Stored data entries:
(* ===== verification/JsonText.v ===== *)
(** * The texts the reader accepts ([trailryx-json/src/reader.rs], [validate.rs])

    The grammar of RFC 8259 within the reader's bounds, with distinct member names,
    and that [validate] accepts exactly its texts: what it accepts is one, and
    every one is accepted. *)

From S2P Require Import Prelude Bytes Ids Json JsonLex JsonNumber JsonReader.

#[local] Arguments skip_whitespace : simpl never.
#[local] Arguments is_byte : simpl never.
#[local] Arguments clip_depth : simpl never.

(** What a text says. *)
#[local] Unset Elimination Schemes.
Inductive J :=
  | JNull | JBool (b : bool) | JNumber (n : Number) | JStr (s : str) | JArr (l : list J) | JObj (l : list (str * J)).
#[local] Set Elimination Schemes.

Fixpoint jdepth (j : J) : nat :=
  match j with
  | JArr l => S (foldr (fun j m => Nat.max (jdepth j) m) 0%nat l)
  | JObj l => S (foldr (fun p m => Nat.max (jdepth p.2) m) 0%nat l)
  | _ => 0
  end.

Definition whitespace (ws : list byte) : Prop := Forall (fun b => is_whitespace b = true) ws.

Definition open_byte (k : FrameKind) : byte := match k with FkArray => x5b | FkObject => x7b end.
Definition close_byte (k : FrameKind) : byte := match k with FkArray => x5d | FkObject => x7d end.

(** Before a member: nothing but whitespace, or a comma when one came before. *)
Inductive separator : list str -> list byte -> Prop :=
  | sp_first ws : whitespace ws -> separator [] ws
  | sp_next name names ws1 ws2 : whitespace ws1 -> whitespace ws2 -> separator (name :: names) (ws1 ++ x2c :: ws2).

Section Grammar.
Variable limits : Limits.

--

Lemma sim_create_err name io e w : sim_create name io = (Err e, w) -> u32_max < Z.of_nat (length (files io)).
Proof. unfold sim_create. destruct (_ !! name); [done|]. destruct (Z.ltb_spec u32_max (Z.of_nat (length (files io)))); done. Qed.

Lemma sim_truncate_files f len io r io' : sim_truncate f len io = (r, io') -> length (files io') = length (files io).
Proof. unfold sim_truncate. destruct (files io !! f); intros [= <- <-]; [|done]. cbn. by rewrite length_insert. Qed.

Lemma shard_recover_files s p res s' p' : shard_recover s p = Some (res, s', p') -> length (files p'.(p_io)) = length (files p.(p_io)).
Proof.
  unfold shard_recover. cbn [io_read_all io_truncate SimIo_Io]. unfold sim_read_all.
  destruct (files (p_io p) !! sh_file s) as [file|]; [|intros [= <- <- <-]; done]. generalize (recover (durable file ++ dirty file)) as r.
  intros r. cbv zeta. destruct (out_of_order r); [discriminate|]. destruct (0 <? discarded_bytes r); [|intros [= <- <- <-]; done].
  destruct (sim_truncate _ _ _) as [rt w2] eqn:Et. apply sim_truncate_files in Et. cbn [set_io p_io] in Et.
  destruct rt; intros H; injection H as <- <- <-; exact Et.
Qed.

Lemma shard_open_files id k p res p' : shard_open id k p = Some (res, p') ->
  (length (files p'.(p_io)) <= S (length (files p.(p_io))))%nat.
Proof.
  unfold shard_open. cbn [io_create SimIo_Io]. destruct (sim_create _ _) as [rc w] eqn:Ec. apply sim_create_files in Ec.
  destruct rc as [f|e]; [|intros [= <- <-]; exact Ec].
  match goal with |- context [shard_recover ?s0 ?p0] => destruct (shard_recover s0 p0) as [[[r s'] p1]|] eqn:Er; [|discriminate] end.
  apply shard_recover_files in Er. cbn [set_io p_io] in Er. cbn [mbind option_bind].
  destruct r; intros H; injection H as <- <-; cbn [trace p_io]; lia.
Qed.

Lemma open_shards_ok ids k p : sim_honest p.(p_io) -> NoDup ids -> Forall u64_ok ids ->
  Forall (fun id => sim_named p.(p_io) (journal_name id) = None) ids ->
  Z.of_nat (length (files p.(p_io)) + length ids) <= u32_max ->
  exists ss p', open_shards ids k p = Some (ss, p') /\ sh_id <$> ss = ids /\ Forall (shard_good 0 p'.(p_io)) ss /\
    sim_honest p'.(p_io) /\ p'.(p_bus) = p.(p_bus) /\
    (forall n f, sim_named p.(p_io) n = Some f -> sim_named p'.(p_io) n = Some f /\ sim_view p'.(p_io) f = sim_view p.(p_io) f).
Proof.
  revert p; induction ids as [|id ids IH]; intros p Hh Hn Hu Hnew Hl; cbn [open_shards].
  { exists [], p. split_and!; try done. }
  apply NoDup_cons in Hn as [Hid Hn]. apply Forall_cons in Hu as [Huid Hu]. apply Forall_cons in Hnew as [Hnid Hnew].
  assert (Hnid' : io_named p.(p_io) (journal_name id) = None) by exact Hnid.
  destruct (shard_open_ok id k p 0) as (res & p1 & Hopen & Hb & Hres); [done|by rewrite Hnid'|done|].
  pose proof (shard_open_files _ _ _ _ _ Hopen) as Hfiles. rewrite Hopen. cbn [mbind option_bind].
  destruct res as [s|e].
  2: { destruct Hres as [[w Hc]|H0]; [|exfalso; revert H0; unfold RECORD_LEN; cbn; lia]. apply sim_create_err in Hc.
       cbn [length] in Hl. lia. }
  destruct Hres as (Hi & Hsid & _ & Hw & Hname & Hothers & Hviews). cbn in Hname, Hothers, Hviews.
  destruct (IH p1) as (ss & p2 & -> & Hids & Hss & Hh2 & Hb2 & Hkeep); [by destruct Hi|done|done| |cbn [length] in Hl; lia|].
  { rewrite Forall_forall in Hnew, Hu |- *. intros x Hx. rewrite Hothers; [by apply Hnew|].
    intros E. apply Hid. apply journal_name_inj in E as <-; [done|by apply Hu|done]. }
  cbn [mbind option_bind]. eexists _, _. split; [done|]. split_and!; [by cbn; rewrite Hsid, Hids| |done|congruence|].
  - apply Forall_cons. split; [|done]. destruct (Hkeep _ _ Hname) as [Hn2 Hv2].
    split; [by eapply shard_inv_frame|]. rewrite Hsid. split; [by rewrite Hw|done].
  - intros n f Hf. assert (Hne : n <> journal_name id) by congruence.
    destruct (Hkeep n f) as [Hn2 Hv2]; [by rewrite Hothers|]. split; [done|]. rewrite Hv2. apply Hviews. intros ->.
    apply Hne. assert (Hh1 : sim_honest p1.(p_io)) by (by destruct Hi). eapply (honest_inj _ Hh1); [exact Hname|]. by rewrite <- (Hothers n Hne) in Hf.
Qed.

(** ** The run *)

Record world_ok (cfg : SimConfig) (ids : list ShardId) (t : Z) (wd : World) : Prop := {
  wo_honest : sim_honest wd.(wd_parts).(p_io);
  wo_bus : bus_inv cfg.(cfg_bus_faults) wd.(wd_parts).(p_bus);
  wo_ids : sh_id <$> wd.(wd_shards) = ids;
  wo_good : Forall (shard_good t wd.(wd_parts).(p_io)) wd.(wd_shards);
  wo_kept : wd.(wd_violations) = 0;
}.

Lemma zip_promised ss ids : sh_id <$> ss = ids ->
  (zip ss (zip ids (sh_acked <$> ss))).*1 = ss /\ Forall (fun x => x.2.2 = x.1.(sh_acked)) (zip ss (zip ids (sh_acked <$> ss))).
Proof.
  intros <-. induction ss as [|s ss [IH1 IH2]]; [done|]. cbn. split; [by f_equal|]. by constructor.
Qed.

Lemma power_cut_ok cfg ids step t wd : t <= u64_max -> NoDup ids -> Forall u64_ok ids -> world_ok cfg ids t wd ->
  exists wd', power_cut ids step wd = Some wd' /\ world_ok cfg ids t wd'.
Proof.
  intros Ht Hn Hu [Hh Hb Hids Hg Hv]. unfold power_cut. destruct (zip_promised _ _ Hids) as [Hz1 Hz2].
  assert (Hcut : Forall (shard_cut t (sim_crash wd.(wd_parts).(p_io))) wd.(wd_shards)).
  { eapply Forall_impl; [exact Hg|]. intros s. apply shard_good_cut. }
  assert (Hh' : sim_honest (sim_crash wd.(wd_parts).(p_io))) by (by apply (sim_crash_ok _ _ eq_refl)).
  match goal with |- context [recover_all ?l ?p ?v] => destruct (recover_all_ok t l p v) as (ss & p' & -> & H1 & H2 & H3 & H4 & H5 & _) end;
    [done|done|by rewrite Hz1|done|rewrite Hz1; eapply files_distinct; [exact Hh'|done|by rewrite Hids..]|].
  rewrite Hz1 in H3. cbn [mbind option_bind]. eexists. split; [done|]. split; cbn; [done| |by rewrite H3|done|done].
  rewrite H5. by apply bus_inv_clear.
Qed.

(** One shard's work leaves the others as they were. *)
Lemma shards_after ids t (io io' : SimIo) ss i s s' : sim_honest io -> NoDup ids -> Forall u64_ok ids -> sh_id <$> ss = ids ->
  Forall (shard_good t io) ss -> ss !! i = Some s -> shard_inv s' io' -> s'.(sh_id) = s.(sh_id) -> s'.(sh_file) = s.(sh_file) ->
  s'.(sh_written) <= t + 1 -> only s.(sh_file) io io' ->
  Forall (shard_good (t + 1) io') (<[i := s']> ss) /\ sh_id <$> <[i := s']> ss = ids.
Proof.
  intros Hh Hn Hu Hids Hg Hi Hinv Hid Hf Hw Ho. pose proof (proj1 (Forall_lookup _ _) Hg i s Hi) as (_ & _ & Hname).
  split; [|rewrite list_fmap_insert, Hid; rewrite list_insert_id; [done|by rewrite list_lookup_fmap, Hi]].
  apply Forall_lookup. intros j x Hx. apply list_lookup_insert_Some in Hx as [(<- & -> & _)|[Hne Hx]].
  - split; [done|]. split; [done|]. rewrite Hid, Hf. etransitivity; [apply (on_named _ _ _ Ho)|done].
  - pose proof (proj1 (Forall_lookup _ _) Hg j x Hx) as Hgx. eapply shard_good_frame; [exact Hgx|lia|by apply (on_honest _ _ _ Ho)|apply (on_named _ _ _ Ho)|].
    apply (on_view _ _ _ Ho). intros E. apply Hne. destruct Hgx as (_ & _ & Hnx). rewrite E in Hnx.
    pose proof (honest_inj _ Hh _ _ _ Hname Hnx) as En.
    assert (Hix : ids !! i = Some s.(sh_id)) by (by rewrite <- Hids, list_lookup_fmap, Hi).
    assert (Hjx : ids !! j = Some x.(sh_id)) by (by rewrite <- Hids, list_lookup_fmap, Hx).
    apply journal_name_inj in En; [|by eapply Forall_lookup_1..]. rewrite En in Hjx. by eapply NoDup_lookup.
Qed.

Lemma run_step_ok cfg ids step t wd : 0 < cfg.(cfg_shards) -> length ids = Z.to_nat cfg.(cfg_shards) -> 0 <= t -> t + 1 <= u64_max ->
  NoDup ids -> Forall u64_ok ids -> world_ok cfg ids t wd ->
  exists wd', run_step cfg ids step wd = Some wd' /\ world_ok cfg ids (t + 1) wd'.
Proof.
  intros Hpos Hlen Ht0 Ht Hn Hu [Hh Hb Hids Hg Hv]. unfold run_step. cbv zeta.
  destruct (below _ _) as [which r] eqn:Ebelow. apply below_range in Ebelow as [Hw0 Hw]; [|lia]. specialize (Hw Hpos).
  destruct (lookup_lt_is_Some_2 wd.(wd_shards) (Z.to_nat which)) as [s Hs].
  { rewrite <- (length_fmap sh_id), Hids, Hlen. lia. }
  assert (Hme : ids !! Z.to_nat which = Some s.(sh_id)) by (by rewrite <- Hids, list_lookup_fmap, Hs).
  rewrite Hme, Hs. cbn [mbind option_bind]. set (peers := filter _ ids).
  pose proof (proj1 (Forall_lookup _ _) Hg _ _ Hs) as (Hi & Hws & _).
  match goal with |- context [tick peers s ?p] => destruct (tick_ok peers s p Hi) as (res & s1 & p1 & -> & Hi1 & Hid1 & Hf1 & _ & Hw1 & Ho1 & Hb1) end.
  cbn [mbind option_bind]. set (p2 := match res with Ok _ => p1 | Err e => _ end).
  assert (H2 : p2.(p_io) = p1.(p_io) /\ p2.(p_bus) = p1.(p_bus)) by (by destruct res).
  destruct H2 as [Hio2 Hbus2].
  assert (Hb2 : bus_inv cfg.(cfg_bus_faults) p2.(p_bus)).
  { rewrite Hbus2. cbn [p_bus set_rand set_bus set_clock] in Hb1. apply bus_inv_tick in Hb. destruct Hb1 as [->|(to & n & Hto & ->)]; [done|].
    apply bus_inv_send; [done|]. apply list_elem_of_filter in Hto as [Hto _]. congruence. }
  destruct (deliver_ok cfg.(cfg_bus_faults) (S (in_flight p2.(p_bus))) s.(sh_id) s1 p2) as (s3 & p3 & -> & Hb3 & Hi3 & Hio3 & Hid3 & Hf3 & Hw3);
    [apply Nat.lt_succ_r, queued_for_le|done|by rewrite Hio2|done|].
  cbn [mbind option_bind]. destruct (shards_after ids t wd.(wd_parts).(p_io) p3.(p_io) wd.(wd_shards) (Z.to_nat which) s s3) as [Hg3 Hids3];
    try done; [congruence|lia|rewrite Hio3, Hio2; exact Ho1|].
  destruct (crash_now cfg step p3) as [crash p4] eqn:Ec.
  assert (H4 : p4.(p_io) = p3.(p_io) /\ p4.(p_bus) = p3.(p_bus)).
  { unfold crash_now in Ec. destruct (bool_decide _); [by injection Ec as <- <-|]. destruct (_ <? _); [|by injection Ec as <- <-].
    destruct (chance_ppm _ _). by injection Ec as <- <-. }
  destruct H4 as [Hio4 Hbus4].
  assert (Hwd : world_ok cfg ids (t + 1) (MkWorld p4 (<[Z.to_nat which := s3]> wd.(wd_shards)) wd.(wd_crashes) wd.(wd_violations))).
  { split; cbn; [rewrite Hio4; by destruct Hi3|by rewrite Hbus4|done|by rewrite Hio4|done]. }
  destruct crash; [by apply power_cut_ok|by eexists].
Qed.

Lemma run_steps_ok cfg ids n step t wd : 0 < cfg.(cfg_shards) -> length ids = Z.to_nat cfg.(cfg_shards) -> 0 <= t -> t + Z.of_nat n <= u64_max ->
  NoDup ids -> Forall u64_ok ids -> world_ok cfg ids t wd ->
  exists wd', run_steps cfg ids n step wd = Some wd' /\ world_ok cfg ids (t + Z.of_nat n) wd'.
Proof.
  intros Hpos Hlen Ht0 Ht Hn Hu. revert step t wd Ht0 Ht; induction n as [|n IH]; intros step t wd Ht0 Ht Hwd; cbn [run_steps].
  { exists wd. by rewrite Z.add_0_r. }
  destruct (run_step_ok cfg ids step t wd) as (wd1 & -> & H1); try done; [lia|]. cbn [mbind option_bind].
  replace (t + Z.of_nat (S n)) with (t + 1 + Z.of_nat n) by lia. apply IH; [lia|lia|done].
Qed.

Try it: Please copy out each line in the entries that mentions the string "FkArray".

Answer to this problem:
Definition open_byte (k : FrameKind) : byte := match k with FkArray => x5b | FkObject => x7b end.
Definition close_byte (k : FrameKind) : byte := match k with FkArray => x5d | FkObject => x7d end.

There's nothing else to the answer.